§ Activity
Return, word for word, only the lines of the data below that lie between the line with "(** What the" and the line with "law_rdlock rw : rw_magic", those two lines included.

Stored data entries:
- - - - -
Lemma num_replicate X n : X <> Idle -> num X (replicate n Idle) = 0.
Proof.
  intros HX. unfold num. induction n as [|n IH]; [done|]. cbn [replicate].
  rewrite cnt_cons, IH. by destruct X.
Qed.

(** Reduce a goal about the counts after a step to linear arithmetic over the
    counts before it. *)
Ltac counts :=
  cbn [lk ths dumped rw_magic rw_nwaitreaders rw_nwaitwriters rw_refcount
       set_nwr set_nww set_ref] in *;
  repeat match goal with
  | H : ?l !! ?j = Some ?a |- context [num ?X (<[?j := ?b]> ?l)] =>
      rewrite (num_insert X l j a b H)
  | H : ?l !! ?j = Some ?a, H' : context [num ?X (<[?j := ?b]> ?l)] |- _ =>
      rewrite (num_insert X l j a b H) in H'
  | |- context [num ?X (map wake_reader ?l)] => rewrite (num_wake X l)
  end;
  cbn [eqs b2z] in *; bprop; lia.

(** The counters of the structure describe the threads, and the lock is held by
    one writer and no reader, or by readers only. *)
Definition counted (s : state) : Prop :=
  rw_magic (lk s) = RW_MAGIC /\ dumped s = false /\
  rw_nwaitreaders (lk s) = num RdWait (ths s) + num RdWake (ths s) /\
  rw_nwaitwriters (lk s) = num WrWait (ths s) + num WrWake (ths s) /\
  rw_refcount (lk s) = num RdHold (ths s) - num WrHold (ths s) /\
  num WrHold (ths s) <= 1 /\ (0 < num WrHold (ths s) -> num RdHold (ths s) = 0).

(** Nobody sleeps without a reason: a writer sleeps while the lock is held or
    another writer is on its way, a reader while a writer holds the lock or
    waits, or, where a waiting writer can be cancelled ([c = 1]), while the lock is held. *)
Definition justified (c : Z) (s : state) : Prop :=
  (rw_refcount (lk s) = 0 -> 0 < num WrWait (ths s) -> 0 < num WrWake (ths s)) /\
  (0 < num RdWait (ths s) ->
     rw_refcount (lk s) < 0 \/ 0 < rw_nwaitwriters (lk s) \/ (c = 1 /\ 0 < rw_refcount (lk s))).

(** What the two implementations have in common when the library succeeds. *)
Class RwLaws (impl : RwImpl) := {
  law_rdlock rw : rw_magic rw = RW_MAGIC -> impl.(rdlock) None rw = Plain.rd_loop rw;
  law_rdresume rw : impl.(rdresume) None rw = Plain.rd_loop (set_nwr rw (rw_nwaitreaders rw - 1));
  law_wrlock rw : rw_magic rw = RW_MAGIC -> impl.(wrlock) None rw = Plain.wr_loop rw;
  law_wrresume rw : impl.(wrresume) None rw = Plain.wr_loop (set_nww rw (rw_nwaitwriters rw - 1));
  law_tryrdlock rw : -1 <= rw_refcount rw -> impl.(tryrdlock) None rw = tryrd None rw;
  law_trywrlock rw : impl.(trywrlock) None rw = trywr None rw;
  law_unlock rw rw' : rw_magic rw = RW_MAGIC -> release rw = Some rw' ->
    exists w, impl.(unlock) None None rw = Unlocked rw' None w /\
      (w = SignalWriters -> 0 < rw_nwaitwriters rw') /\
      (w = BroadcastReaders -> rw_nwaitwriters rw' <= 0) /\
      (w = WakeNone -> (rw_nwaitwriters rw' <= 0 /\ rw_nwaitreaders rw' <= 0) \/
                       (0 < rw_nwaitwriters rw' /\ rw_refcount rw' <> 0));
  law_cancelrd f : impl.(cancelrdwait) = Some f ->
    forall rw, f rw = set_nwr rw (rw_nwaitreaders rw - 1);
  law_cancelwr f : impl.(cancelwrwait) = Some f ->
    forall rw, f rw = set_nww rw (rw_nwaitwriters rw - 1)
}.

Lemma magic_ok rw : rw_magic rw = RW_MAGIC -> bad_magic rw = false.
Proof. intros H. unfold bad_magic. by rewrite H. Qed.

Lemma release_magic rw rw' : release rw = Some rw' -> rw_magic rw' = rw_magic rw.
Proof. unfold release. intros H. by bsplit; simplify_eq. Qed.

#[export] Instance my_rwlock_laws : RwLaws my_rwlock.
Proof.
  split; try done.
  - intros rw H. cbn. unfold Plain.rdlock. by rewrite magic_ok.
  - intros rw H. cbn. unfold Plain.wrlock. by rewrite magic_ok.
  - intros rw rw' H Hr. cbn. unfold Plain.unlock. rewrite magic_ok, Hr by done.
    bsplit; bprop; eexists; (split; [reflexivity|]); repeat split; intros; try done; lia.
Qed.

#[export] Instance my_rwlock_cancel_laws : RwLaws my_rwlock_cancel.
Proof.
  split; try done.
  - intros rw H. cbn. unfold Cancel.rdlock. by rewrite magic_ok.
  - intros rw H. cbn. unfold Cancel.wrlock. by rewrite magic_ok.
  - intros rw H. cbn. unfold Cancel.tryrdlock, tryrd, rd_blocked.
    by replace (rw_refcount rw =? -1) with (rw_refcount rw <? 0) by (apply eq_true_iff_eq; rewrite Z.ltb_lt, Z.eqb_eq; lia).
  - intros rw rw' H Hr. cbn. unfold Cancel.unlock. rewrite magic_ok, Hr by done.
    bsplit; bprop; eexists; (split; [reflexivity|]); repeat split; intros; try done; lia.
  - intros f [= <-]. done.
  - intros f [= <-]. done.
Qed.

Definition cancellable (impl : RwImpl) : Z :=
  match impl.(cancelwrwait) with Some _ => 1 | None => 0 end.

Definition inv (impl : RwImpl) (s : state) : Prop := counted s /\ justified (cancellable impl) s.

Lemma inv_start impl n s : start n s -> inv impl s.
Proof.
  intros ->. unfold inv, counted, justified, RWLOCK_INITIALIZER.
  cbn [lk ths dumped rw_magic rw_nwaitreaders rw_nwaitwriters rw_refcount].
  rewrite !num_replicate by done. repeat split; lia.
Qed.

(** Unfold the invariant and note that no count is negative. *)
Ltac open_inv :=
  unfold inv, counted, justified; intros (C & J);
  match type of C with
  | context [ths ?s] =>
      pose proof (num_nonneg WrWait (ths s)); pose proof (num_nonneg WrWake (ths s));
      pose proof (num_nonneg WrHold (ths s)); pose proof (num_nonneg RdHold (ths s));
      pose proof (num_nonneg RdWait (ths s)); pose proof (num_nonneg RdWake (ths s))
  end.
Ltac close_inv := repeat split; try tauto; counts.

(** The sections of a reader and of a writer preserve the invariant. *)
Lemma inv_rd_loop impl rw s i :
  inv impl s -> ths s !! i = Some Idle /\ rw = lk s \/
    ths s !! i = Some RdWake /\ rw = set_nwr (lk s) (rw_nwaitreaders (lk s) - 1) ->
  inv impl (land_in s i RdWait RdHold (Plain.rd_loop rw)).
Proof.
  open_inv. unfold Plain.rd_loop, rd_blocked, Plain.rd_end.
  intros [[Hi ->]|[Hi ->]]; bsplit; cbn [land_in];
    try (apply orb_prop in E; destruct E); close_inv.
Qed.

Lemma inv_wr_loop impl rw s i :
  inv impl s -> ths s !! i = Some Idle /\ rw = lk s \/
    ths s !! i = Some WrWake /\ rw = set_nww (lk s) (rw_nwaitwriters (lk s) - 1) ->
  inv impl (land_in s i WrWait WrHold (Plain.wr_loop rw)).
Proof.
  open_inv. unfold Plain.wr_loop, Plain.wr_end.
  intros [[Hi ->]|[Hi ->]]; bsplit; cbn [land_in]; close_inv.
Qed.

Lemma inv_try impl s i :
  inv impl s -> ths s !! i = Some Idle ->
  inv impl (land_in s i RdWait RdHold (tryrd None (lk s))) /\
  inv impl (land_in s i WrWait WrHold (trywr None (lk s))).
Proof.
  open_inv. intros Hi. unfold tryrd, trywr. rewrite magic_ok by tauto.
  unfold rd_blocked. split; bsplit; cbn [land_in];
    try (apply orb_prop in E; destruct E); close_inv.
Qed.

Lemma inv_unlock impl s i w j rw' l :
  inv impl s -> ths s !! i = Some RdHold \/ ths s !! i = Some WrHold ->
  release (lk s) = Some rw' ->
  (w = SignalWriters -> 0 < rw_nwaitwriters rw') ->
  (w = BroadcastReaders -> rw_nwaitwriters rw' <= 0) ->
  (w = WakeNone -> (rw_nwaitwriters rw' <= 0 /\ rw_nwaitreaders rw' <= 0) \/
                   (0 < rw_nwaitwriters rw' /\ rw_refcount rw' <> 0)) ->
  wake_up w j (<[i := Idle]> (ths s)) = Some l ->
  inv impl (St rw' l (dumped s)).
Proof.
  open_inv. intros Hi Hr Hs Hb Hn Hw. unfold release in Hr.
  assert (Hrw : rw' = set_ref (lk s) (rw_refcount (lk s) - 1) /\ 0 < rw_refcount (lk s) \/
                rw' = set_ref (lk s) 0 /\ rw_refcount (lk s) = -1)
    by (bsplit; bprop; simplify_eq; auto).
  clear Hr. destruct w; cbn [wake_up] in Hw.
  - injection Hw as <-. specialize (Hn eq_refl). clear Hs Hb.
    destruct Hrw as [[-> ?]|[-> ?]], Hi as [Hi|Hi];
      pose proof (num_pos _ _ _ Hi); close_inv.
  - specialize (Hs eq_refl). clear Hb Hn.
    destruct (<[i:=Idle]> (ths s) !! j) as [x|] eqn:Ej.
    + assert (Hx : x = WrWait /\ l = <[j := WrWake]> (<[i := Idle]> (ths s)) \/
                   num WrWait (<[i := Idle]> (ths s)) = 0 /\ l = <[i := Idle]> (ths s)).
      { destruct x; bsplit; bprop; simplify_eq; auto. }
      destruct Hx as [[-> ->]|[Hz ->]], Hrw as [[-> ?]|[-> ?]], Hi as [Hi|Hi];
      pose proof (num_pos _ _ _ Hi); close_inv.
    + bsplit; bprop; simplify_eq. destruct Hrw as [[-> ?]|[-> ?]], Hi as [Hi|Hi];
      pose proof (num_pos _ _ _ Hi); close_inv.
  - injection Hw as <-. specialize (Hb eq_refl). clear Hs Hn.
    destruct Hrw as [[-> ?]|[-> ?]], Hi as [Hi|Hi];
      pose proof (num_pos _ _ _ Hi); close_inv.
Qed.

(** A holder can always unlock: the err_dump is unreachable. *)
Lemma release_ok impl s i :
  inv impl s -> ths s !! i = Some RdHold \/ ths s !! i = Some WrHold ->
  is_Some (release (lk s)).
Proof.
  open_inv. intros Hi.
  assert (0 < num RdHold (ths s) \/ 0 < num WrHold (ths s))
    by (destruct Hi as [Hi|Hi]; [left|right]; by apply (num_pos _ _ i)).
  unfold release. bsplit; bprop; eauto. lia.
Qed.

Lemma inv_sleepers impl `{!RwLaws impl} s i s' e :
  inv impl s -> (e = ESpurious i \/ e = ECancel i) -> exec impl s e = Some s' -> inv impl s'.
Proof.
  open_inv. intros He Hx. unfold exec in Hx.
  assert (dumped s = false) as Hd by tauto. rewrite Hd in Hx.
  destruct He as [-> | ->]; destruct (ths s !! i) as [x|] eqn:Hi; [|done| |done];
    destruct x; try done.
  - injection Hx as <-. close_inv.
  - injection Hx as <-. close_inv.
  - destruct (cancelrdwait) as [f|] eqn:Ef; [|done]. injection Hx as <-.
    rewrite (law_cancelrd f Ef). close_inv.
  - destruct (cancelwrwait) as [f|] eqn:Ef; [|done]. injection Hx as <-.
    assert (Hc : cancellable impl = 1) by (unfold cancellable; by rewrite Ef).
    rewrite (law_cancelwr f Ef). pose proof (num_pos _ _ _ Hi). close_inv.
Qed.

Lemma counted_ref s : counted s -> -1 <= rw_refcount (lk s).
Proof. intros (_ & _ & _ & _ & -> & H & _). pose proof (num_nonneg RdHold (ths s)). lia. Qed.

Lemma inv_step impl `{!RwLaws impl} s s' : inv impl s -> ok_step impl s s' -> inv impl s'.
Proof.
  intros I (e & Hc & Hx).
  assert (Hm : rw_magic (lk s) = RW_MAGIC) by apply I.
  assert (Hd : dumped s = false) by apply I.
  destruct e as [i r|i r|i r|i r|i r|i r|i r sg j|i|i];
    try (destruct r; [done|]); [..|exact (inv_sleepers impl s i s' _ I (or_introl eq_refl) Hx)
                                  |exact (inv_sleepers impl s i s' _ I (or_intror eq_refl) Hx)];
    try (destruct sg; [done|]);
    unfold exec in Hx; rewrite Hd in Hx; destruct (ths s !! i) as [x|] eqn:Hi; try done.
  - destruct x; try done. injection Hx as <-. rewrite law_rdlock by done. auto using inv_rd_loop.
  - destruct x; try done. injection Hx as <-. rewrite law_rdresume. auto using inv_rd_loop.
  - destruct x; try done. injection Hx as <-. rewrite law_wrlock by done. auto using inv_wr_loop.
  - destruct x; try done. injection Hx as <-. rewrite law_wrresume. auto using inv_wr_loop.
  - destruct x; try done. injection Hx as <-. rewrite law_tryrdlock by apply counted_ref, I. by apply inv_try.
  - destruct x; try done. injection Hx as <-. rewrite law_trywrlock. by apply inv_try.
  - assert (Hi' : ths s !! i = Some RdHold \/ ths s !! i = Some WrHold) by (destruct x; auto; done).
    destruct (release_ok impl s i I Hi') as [rw' Hr].
    destruct (law_unlock (lk s) rw' Hm Hr) as (w & Hu & H1 & H2 & H3). rewrite Hu in Hx.
    destruct (wake_up w j (<[i:=Idle]> (ths s))) as [l|] eqn:Hw; [|destruct x; done].
    assert (s' = St rw' l (dumped s)) as -> by (rewrite Hd; destruct x; try done; cbn in Hx; congruence).
    eapply (inv_unlock impl s i w j); done.
Qed.

Lemma inv_reachable impl `{!RwLaws impl} n s :
  reachable (start n) (ok_step impl) s -> inv impl s.
Proof. apply reachable_inv; eauto using inv_start, inv_step. Qed.

(** The part of the invariant that survives failures of the library: my_rwlock
    returns the error and leaves the counters right. *)
Ltac open_counted :=
  unfold counted; intros C;
  match type of C with
  | context [ths ?s] =>
      pose proof (num_nonneg WrHold (ths s)); pose proof (num_nonneg RdHold (ths s))
  end.

Lemma counted_fail s i x e :
  counted s ->
  (ths s !! i = Some Idle /\ x = Return (lk s) (Some e)) \/
  (ths s !! i = Some RdWake /\ x = Return (set_nwr (lk s) (rw_nwaitreaders (lk s) - 1)) (Some e)) \/
  (ths s !! i = Some WrWake /\ x = Return (set_nww (lk s) (rw_nwaitwriters (lk s) - 1)) (Some e)) ->
  counted (land_in s i RdWait RdHold x) /\ counted (land_in s i WrWait WrHold x).
Proof.
  open_counted. intros [[Hi ->]|[[Hi ->]|[Hi ->]]]; cbn [land_in]; split; close_inv.
Qed.

Lemma counted_rd_loop rw s i :
  counted s -> ths s !! i = Some Idle /\ rw = lk s \/
    ths s !! i = Some RdWake /\ rw = set_nwr (lk s) (rw_nwaitreaders (lk s) - 1) ->
  counted (land_in s i RdWait RdHold (Plain.rd_loop rw)).
Proof.
  open_counted. unfold Plain.rd_loop, rd_blocked, Plain.rd_end.
  intros [[Hi ->]|[Hi ->]]; bsplit; cbn [land_in];
    try (apply orb_prop in E; destruct E); close_inv.
Qed.

Lemma counted_wr_loop rw s i :
  counted s -> ths s !! i = Some Idle /\ rw = lk s \/
    ths s !! i = Some WrWake /\ rw = set_nww (lk s) (rw_nwaitwriters (lk s) - 1) ->
  counted (land_in s i WrWait WrHold (Plain.wr_loop rw)).
Proof.
  open_counted. unfold Plain.wr_loop, Plain.wr_end.
  intros [[Hi ->]|[Hi ->]]; bsplit; cbn [land_in]; close_inv.
Qed.

Lemma counted_try s i :
  counted s -> ths s !! i = Some Idle ->
  counted (land_in s i RdWait RdHold (tryrd None (lk s))) /\
  counted (land_in s i WrWait WrHold (trywr None (lk s))).
Proof.
  open_counted. intros Hi. unfold tryrd, trywr. rewrite magic_ok by tauto.
  unfold rd_blocked. split; bsplit; cbn [land_in];
    try (apply orb_prop in E; destruct E); close_inv.
Qed.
- - - - -
§ Result for this task
(** What the two implementations have in common when the library succeeds. *)
Class RwLaws (impl : RwImpl) := {
  law_rdlock rw : rw_magic rw = RW_MAGIC -> impl.(rdlock) None rw = Plain.rd_loop rw;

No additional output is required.